El ordenamiento pesquero que regula y administra las actividades pesqueras, induciendo el aprovechamiento sustentable de los recursos pesqueros y acuícolas, “ha fallado”: “Los recursos pesqueros están sometidos a una sobreexplotación, la ausencia de medidas y aplicación correcta de la legislación, así como la falta de coordinación entre dependencias, y trae consecuencias negativas, en este caso, el declive sostenido y agravado en los últimos cinco años de la población de vaquita”.

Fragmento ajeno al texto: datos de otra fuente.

Lemma doubleDelay_exact n mx d :
  0 < d <= mx -> mx < 2 ^ 52 -> doubleDelay n mx d = Z.min mx (d * 2 ^ Z.of_nat n).
Proof.
  revert d. induction n as [|n IH]; intros d Hd Hm.
  { cbn. lia. }
  cbn [doubleDelay]. rewrite double_exact by lia.
  assert (Hp : 0 < 2 ^ Z.of_nat n) by (apply Z.pow_pos_nonneg; lia).
  rewrite Nat2Z.inj_succ, Z.pow_succ_r by lia.
  destruct (Z.ltb_spec mx (2 * d)); [nia|]. rewrite IH by lia. f_equal. lia.
Qed.

Lemma jitterDelay_bounds mx delay w seed : 0 <= mx -> 0 <= jitterDelay mx delay w seed <= mx.
Proof. intros H. unfold jitterDelay. repeat case_match; lia. Qed.

Lemma policy_backoff p :
  let q := normalizePolicy p in 0 < mp_BackoffInitial q <= mp_BackoffMax q.
Proof. unfold normalizePolicy, Millisecond. cbn. repeat case_match; lia. Qed.

(** The retry delay is the exponential backoff. With a maximum below 2^52 ns
    (52 days), the delay after attempt n is the initial delay doubled n - 1
    times and capped at the maximum when there is no jitter (the float64
    doubling is exact), and with jitter it stays between zero and the maximum. *)
Theorem mailbox_retryDelay_is_backoff (s : mailboxState) (mid : string) (n : Z) :
  let p := normalizePolicy (m_Policy s) in
  1 <= n -> mp_BackoffMax p < 2 ^ 52 ->
  0 <= retryDelay s mid n <= mp_BackoffMax p
  /\ (f64_leb (mp_JitterRatio p) f64_zero = true ->
      retryDelay s mid n = Z.min (mp_BackoffMax p) (mp_BackoffInitial p * 2 ^ (n - 1))).
Proof.
  intros p Hn Hmax. pose proof (policy_backoff (m_Policy s)) as Hb. cbv zeta in Hb. fold p in Hb.
  unfold retryDelay. fold p. destruct (Z.leb_spec (mp_BackoffInitial p) 0); [lia|].
  destruct (Z.leb_spec n 1).
  { split; [lia|]. intros _. replace (n - 1) with 0 by lia. rewrite Z.pow_0_r. lia. }
  rewrite doubleDelay_exact by lia. rewrite Z2Nat.id by lia.
  assert (Hp : 0 < 2 ^ (n - 1)) by (apply Z.pow_pos_nonneg; lia).
  split; [|by intros ->]. destruct (f64_leb (mp_JitterRatio p) f64_zero); [nia|].
  case_match; [nia|]. apply jitterDelay_bounds. lia.
Qed.
(* ===== verification/MailboxStore.v ===== *)
(** * Mailbox: the stores

    The [Store] interface of [orchestration/mailbox] and its two implementations: the
    memory store ([store_memory.go]), which is the state machine behind a mutex, and the
    file store ([store_file.go]), which writes a snapshot to a JSON file after
    mutations, at once or in batches. A mutex makes each operation one step. The
    contexts the methods take are used by [continuationMutate] only. *)
From S2P Require Import Prelude GoStrings GoNum MailboxTypes MailboxState MailboxSnapshot.

Local Open Scope bool_scope.
Local Open Scope string_scope.
Local Open Scope list_scope.
Local Open Scope Z_scope.

(** What an operation reads from its environment: the clock of the mailbox, two
    readings of [time.Now] (the second one for [time.Since]), the failure of the file
    system calls, if they fail, and what [rand.Text] returns. *)
Record MailboxEnv : Type := mkMailboxEnv {
  me_now : Time;
  me_wall : Time;
  me_later : Time;
  me_io : option string;
  me_rand : string
}.

Abbreviation moutcome T A := (T * result MailboxError A)%type.

(** ** The interface *)

Class MailboxStore (T : Type) : Type := {
  mb_Backend : T -> string;
  mb_Publish : MailboxEnv -> T -> Envelope -> Time -> moutcome T PublishResult;
  mb_Consume : MailboxEnv -> T -> string -> Time -> Duration -> bool -> moutcome T (option MessageRecord);
  mb_Heartbeat : MailboxEnv -> T -> string -> string -> Time -> Duration -> moutcome T MessageRecord;
  mb_Ack : MailboxEnv -> T -> string -> string -> Time -> moutcome T MessageRecord;
  mb_Nack : MailboxEnv -> T -> string -> string -> string -> Time -> ActionOptions -> moutcome T MessageRecord;
  mb_Requeue : MailboxEnv -> T -> string -> string -> string -> Time -> ActionOptions -> moutcome T MessageRecord;
  mb_Stats : T -> Stats;
  mb_Snapshot : T -> Snapshot;
  mb_Restore : MailboxEnv -> T -> Snapshot -> moutcome T unit;
  mb_DrainLifecycleEvents : T -> T * list LifecycleEvent;
  mb_SetLifecycleTracing : T -> bool -> T
}.

(** The delivery of a consume, without the flag that the state changed. *)
Definition delivered (x : mailboxState * result MailboxError (option MessageRecord * bool))
    : mailboxState * result MailboxError (option MessageRecord) :=
  (x.1, match x.2 with Ok (rec, _) => Ok rec | Err e => Err e end).

(** ** The memory store *)

Record MemoryStore : Type := mkMemoryStore { mm_state : mailboxState }.

Definition NewMemoryStore (sourceID : string) (policy : Policy) : MemoryStore :=
  mkMemoryStore (newMailboxState sourceID "memory" policy).

Definition MarkFallback (reason : string) (m : MemoryStore) : MemoryStore :=
  mkMemoryStore (setFallback (mm_state m) reason).

(** Runs an operation of the state machine under the lock. *)
Definition locked {A} (x : mailboxState * A) : MemoryStore * A := (mkMemoryStore x.1, x.2).

Section stores.
Context {order : RangeOrder}.

Definition restoreInto (sourceID : string) (s : mailboxState) (sn : Snapshot) : moutcome mailboxState unit :=
  match restore sourceID s sn with
  | Ok s' => (s', Ok tt)
  | Err e => (s, Err e)
  end.

#[export] Instance MemoryStore_MailboxStore : MailboxStore MemoryStore := {|
  mb_Backend _ := "memory";
  mb_Publish e m env now := locked (publish (me_wall e) (mm_state m) env now);
  mb_Consume e m c now d b := locked (delivered (consume (me_wall e) (mm_state m) c now d b));
  mb_Heartbeat e m id c now d := locked (heartbeat (me_wall e) (mm_state m) id c now d);
  mb_Ack e m id c now := locked (ack (me_wall e) (mm_state m) id c now);
  mb_Nack e m id c r now o := locked (nack (me_wall e) (mm_state m) id c r now o);
  mb_Requeue e m id c r now o := locked (requeue (me_wall e) (mm_state m) id c r now o);
  mb_Stats m := m_Stats (mm_state m);
  mb_Snapshot m := snapshot (mm_state m);
  mb_Restore e m sn := locked (restoreInto (me_rand e) (mm_state m) sn);
  mb_DrainLifecycleEvents m := locked (drainLifecycleEvents (mm_state m));
  mb_SetLifecycleTracing m b := mkMemoryStore (setTraceEvents (mm_state m) b)
|}.

(** ** The file store *)

(** [encoding/json] on snapshots: what is written, and what is read back. *)
Class SnapshotCodec : Type := {
  snap_Marshal : Snapshot -> string;
  snap_Unmarshal : string -> option Snapshot
}.

Record fileStoreOptions : Type := mkFileStoreOptions {
  mo_PersistDebounce : Duration;
  mo_PersistBatchSize : Z
}.

Definition WithPersistDebounce (d : Duration) (o : fileStoreOptions) : fileStoreOptions :=
  mkFileStoreOptions d (mo_PersistBatchSize o).

Definition WithPersistBatchSize (n : Z) (o : fileStoreOptions) : fileStoreOptions :=
  mkFileStoreOptions (mo_PersistDebounce o) n.

Definition normalizeFileStoreOptions (opts : list (fileStoreOptions -> fileStoreOptions)) : fileStoreOptions :=
  let n := foldl (fun o f => f o) (mkFileStoreOptions 0 1) opts in
  mkFileStoreOptions
    (if mo_PersistDebounce n <? 0 then 0 else mo_PersistDebounce n)
    (if mo_PersistBatchSize n <=? 0 then 1 else mo_PersistBatchSize n).

Definition batchingEnabled (o : fileStoreOptions) : bool :=
  (0 <? mo_PersistDebounce o) || (1 <? mo_PersistBatchSize o).

(** [mf_file] is the content of the file at [path], absent at first. *)
Record FileStore : Type := mkFileStore {
  mf_historyPersistFailed : bool;
  mf_historyCommitted : bool;
  mf_state : mailboxState;
  mf_persistOpts : fileStoreOptions;
  mf_pendingPersist : Z;
  mf_dirtySince : Time;
  mf_file : option string
}.
#[export] Instance eta_MailboxFileStore : Settable FileStore := fun r =>
  mkFileStore (mf_historyPersistFailed r) (mf_historyCommitted r) (mf_state r) (mf_persistOpts r)
    (mf_pendingPersist r) (mf_dirtySince r) (mf_file r).

Context {codec : SnapshotCodec}.

(** The file is replaced by renaming a complete temporary file: a failure leaves it as
    it was. *)
Definition persist (e : MailboxEnv) (fs : FileStore) : moutcome FileStore unit :=
  match me_io e with
  | Some why => (fs <| mf_historyPersistFailed := true |>, Err (ErrFileBackend why))
  | None =>
      (fs <| mf_file := Some (snap_Marshal (snapshot (mf_state fs))) |>
          <| mf_historyPersistFailed := false |> <| mf_historyCommitted := true |>, Ok tt)
  end.

Definition flushPersistLocked (e : MailboxEnv) (fs : FileStore) : moutcome FileStore unit :=
  if batchingEnabled (mf_persistOpts fs) && (mf_pendingPersist fs =? 0) then (fs, Ok tt)
  else match persist e fs with
  | (fs, Err er) => (fs, Err er)
  | (fs, Ok _) => (fs <| mf_pendingPersist := 0 |> <| mf_dirtySince := 0 |>, Ok tt)
  end.

Definition maybePersistLocked (e : MailboxEnv) (force : bool) (fs : FileStore) : moutcome FileStore unit :=
  if negb (batchingEnabled (mf_persistOpts fs)) then persist e fs
  else
    let fs := fs <| mf_pendingPersist ::= Z.succ |> in
    let fs := if IsZero (mf_dirtySince fs) then fs <| mf_dirtySince := me_wall e |> else fs in
    if force then flushPersistLocked e fs
    else if mo_PersistBatchSize (mf_persistOpts fs) <=? mf_pendingPersist fs then flushPersistLocked e fs
    else if (0 <? mo_PersistDebounce (mf_persistOpts fs))
            && (mo_PersistDebounce (mf_persistOpts fs) <=? TimeSub (me_later e) (mf_dirtySince fs))
    then flushPersistLocked e fs
    else (fs, Ok tt).

(** An operation of the state machine, persisted when it succeeds. *)
Definition persisted {A} (e : MailboxEnv) (force : bool) (fs : FileStore)
    (x : mailboxState * result MailboxError A) : moutcome FileStore A :=
  let fs := fs <| mf_state := x.1 |> in
  match x.2 with
  | Err er => (fs, Err er)
  | Ok a =>
      match maybePersistLocked e force fs with
      | (fs, Err er) => (fs, Err er)
      | (fs, Ok _) => (fs, Ok a)
      end
  end.

(** A consume that delivered nothing and changed nothing is not persisted. *)
Definition consumeFile (e : MailboxEnv) (fs : FileStore) (consumerID : string) (now : Time) (d : Duration)
    (reclaim : bool) : moutcome FileStore (option MessageRecord) :=
  match consume (me_wall e) (mf_state fs) consumerID now d reclaim with
  | (s, Ok (None, false)) => (fs <| mf_state := s |>, Ok None)
  | x => persisted e false fs (delivered x)
  end.

Definition Flush (e : MailboxEnv) (fs : FileStore) : moutcome FileStore unit := flushPersistLocked e fs.

Definition load (e : MailboxEnv) (fs : FileStore) : moutcome FileStore unit :=
  match me_io e with
  | Some why => (fs, Err (ErrFileBackend why))
  | None =>
      match mf_file fs with
      | None => (fs, Ok tt)
      | Some raw =>
          match snap_Unmarshal raw with
          | None => (fs, Err (ErrFileBackend "decode mailbox file backend"))
          | Some sn =>
              match restore (me_rand e) (mf_state fs) sn with
              | Ok s => (fs <| mf_state := s |> <| mf_historyCommitted := bool_decide (is_Some (sn_History sn)) |>,
                         Ok tt)
              | Err er => (fs, Err er)
              end
          end
      end
  end.

(** [file] is what the path holds when the store is opened. *)
Definition NewFileStore (e : MailboxEnv) (path : string) (policy : Policy)
    (opts : list (fileStoreOptions -> fileStoreOptions)) (file : option string) : result MailboxError FileStore :=
  if TrimSpace path =s? "" then Err (ErrFileBackend "mailbox file backend path is required")
  else
    let fs := mkFileStore false false (newMailboxState (me_rand e) "file" policy) (normalizeFileStoreOptions opts)
                0 0 file in
    match load e fs with
    | (fs, Ok _) => Ok fs
    | (_, Err er) => Err er
    end.

#[export] Instance FileStore_MailboxStore : MailboxStore FileStore := {|
  mb_Backend _ := "file";
  mb_Publish e fs env now := persisted e false fs (publish (me_wall e) (mf_state fs) env now);
  mb_Consume e fs c now d b := consumeFile e fs c now d b;
  mb_Heartbeat e fs id c now d := persisted e false fs (heartbeat (me_wall e) (mf_state fs) id c now d);
  mb_Ack e fs id c now := persisted e false fs (ack (me_wall e) (mf_state fs) id c now);
  mb_Nack e fs id c r now o := persisted e false fs (nack (me_wall e) (mf_state fs) id c r now o);
  mb_Requeue e fs id c r now o := persisted e false fs (requeue (me_wall e) (mf_state fs) id c r now o);
  mb_Stats fs := m_Stats (mf_state fs);
  mb_Snapshot fs := snapshot (mf_state fs);
  mb_Restore e fs sn := persisted e true fs (restoreInto (me_rand e) (mf_state fs) sn);
  mb_DrainLifecycleEvents fs :=
    let '(s, events) := drainLifecycleEvents (mf_state fs) in (fs <| mf_state := s |>, events);
  mb_SetLifecycleTracing fs b := fs <| mf_state ::= fun s => setTraceEvents s b |>
|}.

(** [FileStore.continuationMutate] with a live context: a clone is changed, takes the
    place of the state, and gives it back when it cannot be written. *)
Definition continuationMutateFile (e : MailboxEnv) (fs : FileStore)
    (fn : mailboxState -> result MailboxError mailboxState) : moutcome FileStore unit :=
  match continuationMutate (me_rand e) (mf_state fs) fn with
  | Err er => (fs, Err er)
  | Ok candidate =>
      match maybePersistLocked e true (fs <| mf_state := candidate |>) with
      | (fs', Err er) => (fs' <| mf_state := mf_state fs |>, Err er)
      | (fs', Ok _) => (fs', Ok tt)
      end
  end.

(** ** Choosing a store *)

Inductive AnyStore : Type :=
| UsesMemory (m : MemoryStore)
| UsesFile (fs : FileStore).

Record StoreInitResult : Type := mkStoreInitResult {
  si_Store : AnyStore;
  si_Requested : string;
  si_Backend : string;
  si_Fallback : bool;
  si_FallbackReason : string
}.

Definition newStoreWithFallback (e : MailboxEnv) (backend path : string) (policy : Policy)
    (opts : list (fileStoreOptions -> fileStoreOptions)) (file : option string)
    : result MailboxError StoreInitResult :=
  let normalizedBackend := lower_trim backend in
  if (normalizedBackend =s? "") || (normalizedBackend =s? "memory") then
    Ok (mkStoreInitResult (UsesMemory (NewMemoryStore (me_rand e) policy)) "" "memory" false "")
  else if normalizedBackend =s? "file" then
    match NewFileStore e path policy opts file with
    | Err _ =>
        Ok (mkStoreInitResult
              (UsesMemory (MarkFallback "mailbox.backend.file_init_failed" (NewMemoryStore (me_rand e) policy)))
              "file" "memory" true "mailbox.backend.file_init_failed")
    | Ok fs => Ok (mkStoreInitResult (UsesFile fs) "file" "file" false "")
    end
  else Err (ErrUnsupportedBackend backend).
End stores.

Tras la suspensión pesquera en 2015, la tarea de Conapesca era desarrollar alternativas sustentables para que las comunidades del Alto Golfo de California pudieran continuar con sus actividades, puesto que las redes de arrastre representaban un problema por la incidencia en la captura de individuos juveniles de totoaba y vaquitas marinas. Sin embargo, a la fecha no se han realizado, expone Greenpeace.

“La auditoría encuentra que la comisión no dispuso o no dio informes acerca de las actividades de inspección y vigilancia, aprovechamiento sustentable y recorte del aprovechamiento ilegal. No acreditó el número de verificaciones que realizó con Profepa, no hubo una coordinación.

¡“No existe certeza en la verificación de las acciones de protección de recursos. La revisión de la ASF estableció que incumple obligaciones legales, presupuestales y hacendarias, lo que incluye sus propias reglas de operación. No cuenta con un diseño de programas de inspección y vigilancia ni pudo demostrar el combate a la pesca ilegal. Tiene repercusiones sobre la pesca directa en el Alto Golfo de California”, dice la representante de Comarino, Mercedes Anzures, sobre la auditoría realizada a Conapesca entre 2013 y 2015.